Inside Slant

The Sports Xchange

October 30, 2018 at 9:37 pm.

Stanford’s Pac-12 hopes on the ropes

The Stanford football team has made its mark in the Pacific-12 Conference as the counter culture team. Stanford has not featured the up-tempo spread of Oregon, and high-scoring affairs, but rather, a dominant running game, consistent-if-safe passing attack and a stout defense.

But the Cardinal defense looked anything but stout in allowing 19 consecutive converted passes to start the half last weekend. Washington State quarterback Gardner Minshew did just that, as the No. 14 Cougars beat the Cardinal 41-38 at Stanford Stadium.

Now, Stanford (5-3, 3-2) is tied for second place in the Pac-12 North loss column with Washington. Of course, Washington entertains Stanford at 6 p.m. Saturday in Seattle.

The Cardinal has lost three of its past four, and isn’t even technically bowl eligible yet.

Stanford’s fading chance at another Pac-12 North title and appearance in the conference championship game rides on beating Washington. Washington, though, just lost 12-10 in an upset to Stanford rival Cal in Berkeley.

“Crunch-time situation — give it to Minshew,” said Cardinal coach David Shaw, after Minshew hit Jamire Calvin with a 35-yard pass to set up Blake Mazza’s game-winning field goal.

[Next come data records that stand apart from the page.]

(* ===== verification/SortedList.v ===== *)
(** * Sorted gap lists ([prims/SortedList.hpp]) and the list map on top
    ([prims/ListMap.hpp])

    A sorted array with a gap of unused cells: [data] has [capacity] cells,
    the elements are those outside the gap of [capacity - size] cells that
    starts at [gap_start].  [SORTED_LIST_USE_GAPS] is defined.  An unused cell
    is [None]; reading one, or outside the array, is undefined in C++ and
    gives [None], as does a [memcpy] of overlapping ranges. *)

From S2P Require Import Prelude MapInterface Sequence.
From Stdlib Require Import ZArith Lia.

Module SortedList.

Section SortedList.
Context {E : Type}.
Variable compare : E -> E -> Z.
Variable is_floor_of : E -> E -> bool.

Record slist := SList { data : list (option E); size : Z; gap_start : Z }.

Definition capacity (s : slist) : Z := Z.of_nat (length (data s)).
Definition gap_length (s : slist) : Z := capacity s - size s.
Definition gap_end (s : slist) : Z := gap_start s + gap_length s.

Definition make (init_capacity : Z) : slist := SList (replicate (Z.to_nat init_capacity) None) 0 0.

Definition get (s : slist) (index : Z) : option E :=
  let index := if gap_start s <=? index then index + gap_length s else index in
  mjoin (data s !! Z.to_nat index).

(** [memmove] of [n] cells inside the array. *)
Definition move_cells (d : list (option E)) (dest src n : nat) : list (option E) :=
  take dest d ++ take n (drop src d) ++ drop (dest + n) d.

While Washington State is alone atop the Pac-12 North standings, Washington (6-3, 4-2) was just held to 250 yards of total offense at Cal — which won without scoring an offensive touchdown.

And Stanford quarterback K.J. Costello was prolific along with Minshew, completing 34 of 43 passes for 323 yards, four touchdowns and zero interceptions. Costello, though, did lose a fumble that turned into a TD drive for the Cougars.

“That was a great college football game,” Shaw said. “We just ended up on the wrong side of it.

“…This was the way we wanted to play against these guys. We thought it gave us the best chance to win.”

Stanford tailback Bryce Love is easing back from an ankle injury, and performed well — with 71 yards on just six carries (thanks mostly to a 43-yard burst). The Cardinal passed (43 times) nearly twice as much as running the football (23).

Stanford, though, struggled to frustrate Minshew, earning only one sack via freshman defensive end Thomas Booker. The linebacker corps of Joey Alfieri, Sean Barton and Bobby Okereke was unable to break through and bring down Minshew.

And the secondary, including cornerbacks Paulson Adebo and Alijah Holder, and safety Malik Antoine, did little to stifle coach Mike Leach’s offense.